Data and Decisions - A Simple Way to Find Relevant Music on Spotify

Time to read: 10 minutes

Introduction
Background
Methodology
Results
Discussion

Introduction

Listening to music is, like most of the people, one of my favourite things to do. It makes one to experience all kinds of emotions and commuting in Istanbul a much less dreadful journey. But another aspect of the music which I equally love is discovering it and today I will talk about my Python script that help me achieve this.

The way I will discover new music is through playlists. Using Spotify API, the script will search playlists with given keyword and sort them by the most song overlaps with songs that I have already liked. Even though it does not feature any advanced algorithms; it is simple, does not require any personal data of others and the results were effective for me.

Background

A recommender system, or a recommendation system (sometimes replacing ‘system’ with a synonym such as platform or engine), is a subclass of information filtering system that provide suggestions for items that are most pertinent to a particular user. Typically, the suggestions refer to various decision-making processes, such as what product to purchase, what music to listen to, or what online news to read. Recommender systems are particularly useful when an individual needs to choose an item from a potentially overwhelming number of items that a service may offer. ¹

So basically, a recommender system uses past behaviour or tastes of people (collaborative filtering) or inherent features of things (content-based) to recommend new items for users. To give content-based recommendations, firstly, items in which we are interested recommending should have preselected and/or user generated properties. Secondly, users must rate enough of these items so that we can try to understand what properties each user favors. Music Genome Project of Pandora² can be given as an example for this method. Content-based approaches has the advantage of relevancy. Provided the classification of items is done properly, content-based recommendations will almost always be relevant. However, the recommendations are also likely to be “too similar” to what the user has already liked; in other words less serendipitous and they omit the context³. Let’s say there are two books about the same subject and while one of them is supportive of the topic, other one is against it. Content-based recommendation has no method to differentiate this aspect of items.

mpg — **Figure 1.** *Music Genome Project Flowchart*

Recommendations using collaborative filtering mostly overcomes these drawbacks. Users that have similar tastes can recommend each other the items that neither could find another way. Also it is more probably that similar users like an item in the same context.

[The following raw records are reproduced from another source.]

(** With 30 gaps or more the loop gives up but leaves [last] behind the
    end of the array, so that the kernel panics instead of booting with the
    memory it has found. *)
Theorem too_many_segments a kc map paddr_free :
  ascending 0 (rams map) -> (30 <= gaps 0 (rams map))%nat ->
  exists p, load_memory_map a kc map paddr_free = Panic p.
Proof.
  intros Hasc Hg. pose proof (load_entries_rams (replicate 60 0) 0 map) as Hr.
  pose proof (load_entries_asc (rams map) _ _ [] 0 0 (rams_forall map) initial_table) as H.
  specialize (H ltac:(done) Hasc ltac:(cbn; lia)). rewrite decide_False in H by (cbn [length Nat.add]; lia).
  destruct H as (pm & H & Hlen). unfold load_memory_map. rewrite Hr, H. cbn [mbind outcome_bind].
  apply not_Ok_Panic. intros mi Hmi. do 2 apply bind_Ok in Hmi as (? & _ & Hmi).
  apply bind_Ok in Hmi as (r & Hs & _).
  apply sum_blocks_Ok with (i := 60) in Hs as [v Hv].
  - apply arr_get_Ok in Hv as [_ Hv]. apply lookup_lt_Some in Hv. lia.
  - apply elem_of_step_by; [lia|]. done.
Qed.

Lemma too_many_segments_witness :
  exists p, load_memory_map (Arch 2 None) demo_kconfig demo_holes 0 = Panic p.
Proof.
  apply (too_many_segments (Arch 2 None) demo_kconfig demo_holes 0).
  - vm_compute. repeat split; discriminate.
  - apply Nat.leb_le. vm_compute. reflexivity.
Defined.

(** Unless the table of ranges is full, [phys_avail] holds exactly the
    whole pages of [physmap] that lie below the end of memory, outside of the
    kernel and outside of the console buffer. *)
Theorem phys_avail_spec mi free bs st :
  array_blocks (physmap mi) (physmap_last mi) bs -> blocks_ok PAGE_SIZE bs ->
  Forall (fun b => b.2 < 2 ^ 64) bs ->
  add_blocks mi free initial_avail (block_idxs (physmap_last mi)) = Ok st -> pa_indx st < 59 ->
  exists prs, avail_ok st prs /\ blocks_ok 0 prs
    /\ forall pa, pa mod PAGE_SIZE = 0 ->
         in_blocks pa prs
         <-> @usable Empty_set mi free pa = Ok true /\ pa < u64_wrap (Z.shiftl (end_page mi) PAGE_SHIFT)
            /\ exists b, b ∈ bs /\ b.1 <= pa /\ pa + PAGE_SIZE <= b.2.
Proof.
  intros [rest [Hpm Hlast]] Hok Hmax H Hfull. rewrite Hlast, block_idxs_seq in H.
  assert (PAGE_SIZE = 16384) as Hps by done.
  assert (Forall (fun b => 0 <= b.2 < 2 ^ 64) bs) as Hmax'.
  { apply Forall_forall. intros b Hb. rewrite Forall_forall in Hmax. specialize (Hmax b Hb).
    pose proof (blocks_starts _ _ _ Hok Hb). lia. }
  destruct (add_blocks_Ok mi free [] bs rest initial_avail [(PAGE_SIZE, PAGE_SIZE)] st Hpm Hok Hmax'
    initial_avail_ok ltac:(done) ltac:(done) H) as [_ (prs & Hst & Hprs & [?|Hx])]; [lia|].
  exists prs. split; [done|]. split; [done|]. intros pa Hpa. rewrite Hx, in_blocks_cons. cbn [fst snd].
  rewrite Forall_forall in Hmax'. rewrite Exists_exists. split.
  - intros [[?|?%in_blocks_nil]|(b & Hb & Hu)]; [lia|done|].
    unfold in_usable in Hu. apply Exists_exists in Hu as (pa' & Hin & Hu & Hr).
    apply elem_of_block_pages in Hin as (Hal & Hlo & Hhi & Hw); [|by apply Hmax'].
    assert (pa' = pa) as ->.
    { pose proof (mult_gap pa' pa PAGE_SIZE). lia. }
    split; [done|]. split; [done|]. by exists b.
  - intros (Hu & Hw & b & Hb & Hlo & Hhi). right. exists b. split; [done|].
    apply Exists_exists. exists pa. split; [|split; [done|lia]].
    apply elem_of_block_pages; [by apply Hmax'|done].
Qed.

Lemma phys_avail_spec_witness :
  exists st prs, add_blocks demo_info 0x400000 initial_avail (block_idxs 2) = Ok st
    /\ avail_ok st prs /\ blocks_ok 0 prs /\ in_blocks 0x400000 prs.
Proof.
  destruct (add_blocks demo_info 0x400000 initial_avail (block_idxs 2)) as [st| |] eqn:H;
    [|vm_compute in H; discriminate H..].
  destruct (phys_avail_spec demo_info 0x400000 [(PAGE_SIZE, 0xF0000); (0x400000, 0x500000)] st)
    as (prs & Hst & Hok & Hx).
  - exists (replicate 56 0). split; reflexivity.
  - vm_compute. repeat split; discriminate.
  - repeat constructor.
  - exact H.
  - vm_compute in H. injection H as <-. reflexivity.
  - exists st, prs. split; [reflexivity|]. split; [exact Hst|]. split; [exact Hok|].
    apply Hx; [reflexivity|]. split; [reflexivity|]. split; [reflexivity|].
    exists (0x400000, 0x500000). split; [right; left|split; discriminate].
Defined.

There are two ways of collaborative filtering: item-based and user-based. Item-based collaborative filtering is closer content-based methods in theory because they both use item similarity to recommend an item. However, whereas content-based recommendation uses their content to measure similarity, item-based collaborative filtering utilizes the taste of users to determine similarity. If several users rate such items in a similar fashion, they are likely to be similar too. User-based collaborative filtering, in some cases named as neighborhood-based collaborative filtering, purely based on the proximity of user tastes. Algorithms such as k-Nearest-Neighbors, finds the shortest distance between users by their ratings of same items. Once the closest neighbors are found, their highly rated but unseen to other neighbor items are recommended.

Methodology

In this part I will show and explain my method of recommendation with snippets from my Python script. All of the code will be available at my GitHub page. The basic algorithm is shown in the Figure 2.

flowchart — **Figure 2.** *Flowchart of the Python Script*

Because I will use Spotify Web API, to access endpoints faster and respect the rate limits, it is better to use a Python wrapper. So my communication with API will be handled by Spotipy. Let’s start with importing the required modules.

import spotipy
from spotipy.oauth2 import SpotifyOAuth     #Spotipy Authentication Module
import time     #To track time
import os       #We need os to get environment variables

First, we need to set a Spotipy client with credentials and scope.

scope = ["user-library-read",
         "user-read-playback-state",
         "user-modify-playback-state",
         "playlist-modify-public"]

auth_manager = SpotifyOAuth(scope=scope, 
                            redirect_uri="http://localhost:8080", 
                            show_dialog=True)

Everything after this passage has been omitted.